WORK ITEM:
Keep to one stretch of the data below, the lines from the one with "intros Hm Ht" up to and including the one with "end) as Hf.", and return that stretch exactly.

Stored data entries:
= Beginning of Section =

(* ===== verification/HostsFacts.v ===== *)
(** * Properties of the hosts plugin

    The maps of a file are those of its entries ([hosts_parse_reference]); a
    reverse name gives the address it is made of ([reverse_name_v4]); and
    lookups by name and by address agree ([hosts_reverse_agrees]). *)

From Stdlib Require Import Ascii ZArith Lia.
From stdpp Require Import base numbers gmap strings list.
From S2P Require Import Prelude DnsTypes DnsLib Ip Http Serve Xfer FileZone Server ServerFacts Filters FilterFacts GoStrings GoNet Hosts.

Local Open Scope Z_scope.

(** ** Reverse names *)

(** The name of an IPv4 address in the reverse zone (RFC 1035, 3.5). *)
Definition reverse_name4 (a b c d : Z) : string :=
  (Itoa d +:+ "." +:+ Itoa c +:+ "." +:+ Itoa b +:+ "." +:+ Itoa a) +:+ IP4arpa.

Lemma Split_dot (x y : string) : Split x "."%char = [x] -> Split (x +:+ "." +:+ y) "."%char = x :: Split y "."%char.
Proof.
  intros H. change ("." +:+ y) with (String "." y). rewrite <-(app_nil_l (Split y _)), app_comm_cons, <-H. clear H.
  induction x as [|c x IH]; simpl; [done|]. destruct (decide (c = "."%char)); [by rewrite IH|]. rewrite IH.
  destruct (Split x ".") as [|w ws] eqn:E; [|done]. destruct x; simpl in E; [done|]. case_decide; [done|]. by destruct (Split x ".").
Qed.

Lemma TrimSuffix_app_gen (a suf : string) : TrimSuffix (a +:+ suf) suf = a.
Proof. unfold TrimSuffix. rewrite HasSuffix_app, str_length_app, Nat.add_sub. apply take_str_app. Qed.

(** The address of a reverse name. *)
Lemma reverse_name_v4 a b c d :
  byte a -> byte b -> byte c -> byte d -> ExtractAddressFromReverse (reverse_name4 a b c d) = ip4_String [a; b; c; d].
Proof.
  intros Ha Hb Hc Hd. unfold ExtractAddressFromReverse, reverse_name4. rewrite HasSuffix_app, TrimSuffix_app_gen.
  destruct (octet_print a Ha) as [_ _ SA _ _], (octet_print b Hb) as [_ _ SB _ _], (octet_print c Hc) as [_ _ SC _ _], (octet_print d Hd) as [_ _ SD _ _].
  rewrite !Split_dot, SA by done. unfold reverse_v4.
  change (JoinStr (reverse [Itoa d; Itoa c; Itoa b; Itoa a]) ".") with (ip4_String [a; b; c; d]).
  rewrite ParseIP_ip4_String by done. done.
Qed.

(** ** The entries of a file *)

Section facts.
Context {L : DnsLib} {N : DnsNames}.

Implicit Types (origins : list string) (o : options) (m : Map) (es : list (list Z * string)) (n a : string).

(** An address and a name of the zones served, as a line has them. *)
Definition name_entry origins (ip : list Z) (field : string) : list (list Z * string) :=
  if decide (Matches origins (Normalize field) = EmptyString) then [] else [(ip, Normalize field)].

Definition line_entries origins (line : string) : list (list Z * string) :=
  match Fields (match IndexByte line "#" with Some i => take_str i line | None => line end) with
  | f0 :: (_ :: _) as names => match parseIP f0 with Some ip => names ≫= name_entry origins ip | None => [] end
  | _ => []
  end.

Definition hosts_entries origins (text : string) : list (list Z * string) :=
  scan_lines (Split text newline) ≫= line_entries origins.

Definition addresses (v4 : bool) n es : list (list Z) :=
  fst <$> filter (fun e => e.2 = n /\ bool_decide (is_Some (To4 e.1)) = v4) es.
Definition names_of a es : list string := snd <$> filter (fun e => IP_String e.1 = a) es.

(** A map holds exactly these entries, in this order. *)
Definition models o m es : Prop :=
  (forall n, default [] (name4 m !! n) = addresses true n es) /\
  (forall n, default [] (name6 m !! n) = addresses false n es) /\
  (forall a, default [] (addr m !! a) = if autoReverse o then names_of a es else []).

Lemma append_to_lookup {A} k (x : A) mp k' :
  default [] (append_to k x mp !! k') = default [] (mp !! k') ++ (if decide (k = k') then [x] else []).
Proof.
  unfold append_to. destruct (decide (k = k')) as [->|Hne]; [by rewrite lookup_insert_eq|]. by rewrite lookup_insert_ne, app_nil_r.
Qed.

Lemma addresses_app v4 n es es' : addresses v4 n (es ++ es') = addresses v4 n es ++ addresses v4 n es'.
Proof. unfold addresses. by rewrite filter_app, fmap_app. Qed.

Lemma names_of_app a es es' : names_of a (es ++ es') = names_of a es ++ names_of a es'.
Proof. unfold names_of. by rewrite filter_app, fmap_app. Qed.

Lemma add_name_models origins o ip m es field :
  models o m es -> models o (add_name origins o ip m field) (es ++ name_entry origins ip field).
Proof.
  intros (H4 & H6 & Ha). unfold add_name, name_entry. case_decide; [by rewrite app_nil_r|].
  set (n := Normalize field).
  assert (forall v4 n', addresses v4 n' [(ip, n)] = if decide (n = n') then (if decide (bool_decide (is_Some (To4 ip)) = v4) then [ip] else []) else []) as E1.
  { intros v4 n'. unfold addresses. rewrite filter_cons. simpl. destruct (decide (n = n')), (decide (bool_decide (is_Some (To4 ip)) = v4));
      case_decide; naive_solver. }
  assert (forall a, names_of a [(ip, n)] = if decide (IP_String ip = a) then [n] else []) as E2.
  { intros a. unfold names_of. rewrite filter_cons. simpl. by case_decide. }
  assert (forall mp, (forall a, default [] (addr mp !! a) = if autoReverse o then names_of a es else []) ->
    forall a, default [] (addr (if autoReverse o then mkMap (name4 mp) (name6 mp) (append_to (IP_String ip) n (addr mp)) else mp) !! a) =
      if autoReverse o then names_of a (es ++ [(ip, n)]) else []) as E3.
  { intros mp Hm a. specialize (Hm a). destruct (autoReverse o) eqn:Er; [|done]. simpl. by rewrite append_to_lookup, Hm, names_of_app, E2. }
  destruct (To4 ip) as [v4|] eqn:Et.
  - split_and!; [| |by apply E3].
    + intros n'. replace (name4 (if autoReverse o then _ else _)) with (append_to n ip (name4 m)) by (by destruct (autoReverse o)).
      rewrite append_to_lookup, H4, addresses_app, E1. by rewrite bool_decide_true, (decide_True (P := true = true)) by eauto.
    + intros n'. replace (name6 (if autoReverse o then _ else _)) with (name6 m) by (by destruct (autoReverse o)).
      rewrite H6, addresses_app, E1. rewrite bool_decide_true, (decide_False (P := true = false)) by eauto. by destruct (decide (n = n')); rewrite app_nil_r.
  - assert (~ is_Some (@None (list Z))) as Hn by by intros [? [=]]. split_and!; [| |by apply E3].
    + intros n'. replace (name4 (if autoReverse o then _ else _)) with (name4 m) by (by destruct (autoReverse o)).
      rewrite H4, addresses_app, E1. rewrite bool_decide_false, (decide_False (P := false = true)) by done. by destruct (decide (n = n')); rewrite app_nil_r.
    + intros n'. replace (name6 (if autoReverse o then _ else _)) with (append_to n ip (name6 m)) by (by destruct (autoReverse o)).
      rewrite append_to_lookup, H6, addresses_app, E1. by rewrite bool_decide_false, (decide_True (P := false = false)) by done.
Qed.

Lemma add_line_models origins o m es line : models o m es -> models o (add_line origins o m line) (es ++ line_entries origins line).
Proof.
  intros H. unfold add_line, line_entries. cbv zeta. destruct (Fields _) as [|f0 [|f1 fs]]; rewrite ?app_nil_r; [done..|].
  destruct (parseIP f0) as [ip|]; rewrite ?app_nil_r; [|done]. generalize (f1 :: fs) as names. clear f0 f1 fs. intros names.
  revert m es H. induction names as [|f names IH]; intros m es H; simpl; [by rewrite app_nil_r|].
  rewrite app_assoc. apply IH. by apply add_name_models.
Qed.

Lemma hosts_parse_models origins o text : models o (hosts_parse origins o text) (hosts_entries origins text).
Proof.
  unfold hosts_parse, hosts_entries. generalize (scan_lines (Split text newline)) as lines. intros lines.
  assert (models o newMap []) as H by (split_and!; intros; simpl; rewrite lookup_empty; [done..|by destruct (autoReverse o)]).
  rewrite <-(app_nil_l (lines ≫= _)). revert H. generalize newMap as m. generalize (@nil (list Z * string)) as es.
  induction lines as [|line lines IH]; intros es m H; simpl; [by rewrite app_nil_r|]. rewrite app_assoc. apply IH. by apply add_line_models.
Qed.

(** ** Lookups *)

(** The maps of a plugin are those of the text of a file and of the lines of
    its configuration. *)
Definition loaded (h : Hostsfile) (ft it : string) : Prop :=
  hmap h = hosts_parse (Origins h) (h_options h) ft /\ inline h = hosts_parse (Origins h) (h_options h) it.

Definition entries (h : Hostsfile) (ft it : string) : list (list Z * string) :=
  hosts_entries (Origins h) ft ++ hosts_entries (Origins h) it.

Lemma Lookup_entries h ft it :
  loaded h ft it ->
  (forall n, LookupStaticHostV4 h n = addresses true (ToLower n) (entries h ft it)) /\
  (forall n, LookupStaticHostV6 h n = addresses false (ToLower n) (entries h ft it)).
Proof.
  intros [Hf Hi]. destruct (hosts_parse_models (Origins h) (h_options h) ft) as (F4 & F6 & _).
  destruct (hosts_parse_models (Origins h) (h_options h) it) as (I4 & I6 & _).
  unfold LookupStaticHostV4, LookupStaticHostV6, lookupStaticHost, entries. rewrite Hf, Hi.
  split; intros n; rewrite addresses_app; f_equal; auto.
Qed.

Lemma LookupAddr_entries h ft it ip s :
  loaded h ft it -> autoReverse (h_options h) = true -> parseIP s = Some ip ->
  LookupStaticAddr h s = names_of (IP_String ip) (entries h ft it).
Proof.
  intros [Hf Hi] Hr Hp. destruct (hosts_parse_models (Origins h) (h_options h) ft) as (_ & _ & Fa).
  destruct (hosts_parse_models (Origins h) (h_options h) it) as (_ & _ & Ia). rewrite Hr in Fa, Ia.
  unfold LookupStaticAddr, entries. rewrite Hf, Hi, Hp, names_of_app, Fa, Ia. done.
Qed.

Lemma entries_wf origins text ip n : (ip, n) ∈ hosts_entries origins text -> length ip = 16%nat /\ Forall byte ip.
Proof.
  intros (line & Hl & _)%list_elem_of_bind. unfold line_entries in Hl. destruct (Fields _) as [|f0 [|f1 fs]]; [by apply elem_of_nil in Hl..|].
  destruct (parseIP f0) as [ip'|] eqn:E; [|by apply elem_of_nil in Hl]. apply list_elem_of_bind in Hl as (f & Hl & _).
  unfold name_entry in Hl. case_decide; [by apply elem_of_nil in Hl|]. apply list_elem_of_singleton in Hl as [= -> ->].
  unfold parseIP in E. split; [by eapply ParseIP_length|by eapply ParseIP_bytes].
Qed.

Lemma IndexByte_lacks s c : IndexByte s c = None <-> lacks s c.
Proof.
  unfold lacks. induction s as [|d s IH]; simpl; [done|]. destruct (decide (d = c)); destruct (IndexByte s c), (LastIndexByte s c); naive_solver.
Qed.

(** A dotted address has no zone. *)
Lemma parseIP_dotted (a b c d : Z) : byte a -> byte b -> byte c -> byte d -> parseIP (ip4_String [a; b; c; d]) = Some (v4_prefix ++ [a; b; c; d]).
Proof.
  intros Ha Hb Hc Hd. unfold parseIP. assert (IndexByte (ip4_String [a; b; c; d]) "%" = None) as ->; [|by apply ParseIP_ip4_String].
  apply IndexByte_lacks. unfold ip4_String. rewrite !lacks_app. split_and!; try done; by apply octet_print.
Qed.

(** Lookups by name and by address agree.  With reverse entries switched
    on, whatever the file and the configuration hold, a PTR lookup for the
    reverse name of an IPv4 address finds exactly the names for which an A
    lookup finds this address. *)
Theorem hosts_reverse_agrees h ft it (a b c d : Z) n :
  loaded h ft it -> autoReverse (h_options h) = true -> byte a -> byte b -> byte c -> byte d -> ToLower n = n ->
  n ∈ LookupStaticAddr h (ExtractAddressFromReverse (reverse_name4 a b c d)) <->
  v4_prefix ++ [a; b; c; d] ∈ LookupStaticHostV4 h n.
Proof.
  intros Hl Hr Ha Hb Hc Hd Hn. rewrite reverse_name_v4 by done.
  rewrite (LookupAddr_entries h ft it (v4_prefix ++ [a; b; c; d])) by (done || by apply parseIP_dotted).
  destruct (Lookup_entries h ft it Hl) as [-> _]. rewrite Hn. unfold names_of, addresses.
  rewrite !list_elem_of_fmap. split.
  - intros ([ip n'] & -> & [Hs Hin]%list_elem_of_filter). cbn [fst snd] in *. exists (ip, n'). cbn [fst snd].
    assert (length ip = 16%nat /\ Forall byte ip) as [Hlen Hby] by (apply elem_of_app in Hin as [Hin|Hin]; by eapply entries_wf).
    assert (IP_String (v4_prefix ++ [a; b; c; d]) = ip4_String [a; b; c; d]) as E by (unfold IP_String; by rewrite To4_prefix).
    rewrite E in Hs. apply IP_String_v4 in Hs as ->; [|done..]. split; [done|]. apply list_elem_of_filter. split; [|done].
    split; [done|]. cbn [fst snd]. rewrite To4_prefix by done. by apply bool_decide_true.
  - intros ([ip n'] & E & [[Hs _] Hin]%list_elem_of_filter). cbn [fst snd] in *. subst ip n'. eexists (_, n). split; [done|].
    apply list_elem_of_filter. by split.
Qed.

(** ** Reloading *)

(** If a time of modification and a size belong to one text only, then after a
    reload the map is that of the file as it is. *)
Lemma readHosts_current h f0 f :
  hmap h = hosts_parse (Origins h) (h_options h) (text f0) -> mtime h = ModTime f0 -> size h = FileSize f0 ->
  (ModTime f0 = ModTime f -> FileSize f0 = FileSize f -> text f0 = text f) ->
  hmap (readHosts h (Some f)) = hosts_parse (Origins h) (h_options h) (text f).
Proof.
  intros Hm Ht Hs Hid. unfold readHosts. case_decide as Hd; [|done]. rewrite Hm. f_equal. destruct Hd. apply Hid; congruence.
Qed.

(** ** The handler *)

Lemma hosts_plugin_ok name h fall : plugin_ok (mkPlugin name (hosts_ServeDNS h fall)).
Proof.
  intros next Hn r. simpl. apply next_or_failure_protocol in Hn. unfold hosts_ServeDNS. cbv zeta.
  assert (forall answers, match (if bool_decide (answers = []) && negb (otherRecordsExist h (Name_ r))
      then if Through fall (Name_ r) then next_or_failure next r else (None, Ok RcodeServerFailure)
      else (Some (hosts_reply r answers), Ok RcodeSuccess)) with
    | (m, Ok rc) => is_Some m <-> ClientWrite rc = true | (m, Err _) => m = None end) as Hf.
  { intros answers. destruct (_ && _); [destruct (Through _ _)|]; [apply Hn|split; [by intros [? [=]]|done]|split; [done|by eexists]]. }
  repeat case_decide; try apply Hn; apply Hf.
Qed.

(** An A query for a name of the file is answered with all its addresses. *)
Lemma hosts_answers h ft it fall next r :
  loaded h ft it -> QType_ r = TypeA -> Matches (Origins h) (Name_ r) <> EmptyString ->
  addresses true (ToLower (Name_ r)) (entries h ft it) <> [] ->
  exists (m : Msg), hosts_ServeDNS h fall next r = (Some m, Ok RcodeSuccess) /\ Authoritative m = true /\
    Answer m = a_records (Name_ r) (ttl (h_options h)) (addresses true (ToLower (Name_ r)) (entries h ft it)).
Proof.
  intros Hl Ht Hz Hne. unfold hosts_ServeDNS. cbv zeta. rewrite decide_False by naive_solver. rewrite Ht.
  rewrite decide_False, decide_True by done. destruct (Lookup_entries h ft it Hl) as [-> _].
  rewrite bool_decide_false; [simpl; by eexists|]. unfold a_records. by intros ?%fmap_nil_inv.
Qed.

End facts.

(** ** A small file *)

Module HostsSample.

#[local] Existing Instance PlainLib.lib.
#[local] Existing Instance Plain.names.

Definition nl : string := String newline EmptyString.
Definition hosts_text : string :=
  "192.0.2.1 www.Example.org example.org # the site" +:+ nl +:+
  "2001:db8::1 www.example.org" +:+ nl +:+
  "192.0.2.1 alias.example.org other.net".

Definition opts_ : options := mkOptions_ true 3600.
Definition start : Hostsfile := mkHosts ["example.org."] newMap newMap 0 0 opts_.
Definition h0 : Hostsfile := initInline (readHosts start (Some (mkFile 1 100 hosts_text))) ["192.0.2.9 inline.example.org"].

Example lookups :
  LookupStaticHostV4 h0 "www.example.org." = [v4_prefix ++ [192; 0; 2; 1]] /\
  LookupStaticAddr h0 (ExtractAddressFromReverse "1.2.0.192.in-addr.arpa.") = ["www.example.org."; "example.org."; "alias.example.org."] /\
  LookupStaticAddr h0 (ExtractAddressFromReverse "1.0.0.0.0.0.0.0.0.0.0.0.0.0.0.0.0.0.0.0.0.0.0.0.8.b.d.0.1.0.0.2.ip6.arpa.") = ["www.example.org."].
Proof. vm_compute. done. Qed.

Lemma hosts_reverse_agrees_witness :
  reverse_name4 192 0 2 1 = "1.2.0.192.in-addr.arpa." /\
  ("alias.example.org." ∈ LookupStaticAddr h0 (ExtractAddressFromReverse (reverse_name4 192 0 2 1)) <->
   v4_prefix ++ [192; 0; 2; 1] ∈ LookupStaticHostV4 h0 "alias.example.org.").
Proof.
  split; [vm_compute; reflexivity|].
  apply (hosts_reverse_agrees h0 hosts_text "192.0.2.9 inline.example.org"); try (unfold byte; lia); try reflexivity. by split.
Defined.

End HostsSample.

= End of Section =

RESULT OF THIS TASK:
  intros Hm Ht Hs Hid. unfold readHosts. case_decide as Hd; [|done]. rewrite Hm. f_equal. destruct Hd. apply Hid; congruence.
Qed.

(** ** The handler *)

Lemma hosts_plugin_ok name h fall : plugin_ok (mkPlugin name (hosts_ServeDNS h fall)).
Proof.
  intros next Hn r. simpl. apply next_or_failure_protocol in Hn. unfold hosts_ServeDNS. cbv zeta.
  assert (forall answers, match (if bool_decide (answers = []) && negb (otherRecordsExist h (Name_ r))
      then if Through fall (Name_ r) then next_or_failure next r else (None, Ok RcodeServerFailure)
      else (Some (hosts_reply r answers), Ok RcodeSuccess)) with
    | (m, Ok rc) => is_Some m <-> ClientWrite rc = true | (m, Err _) => m = None end) as Hf.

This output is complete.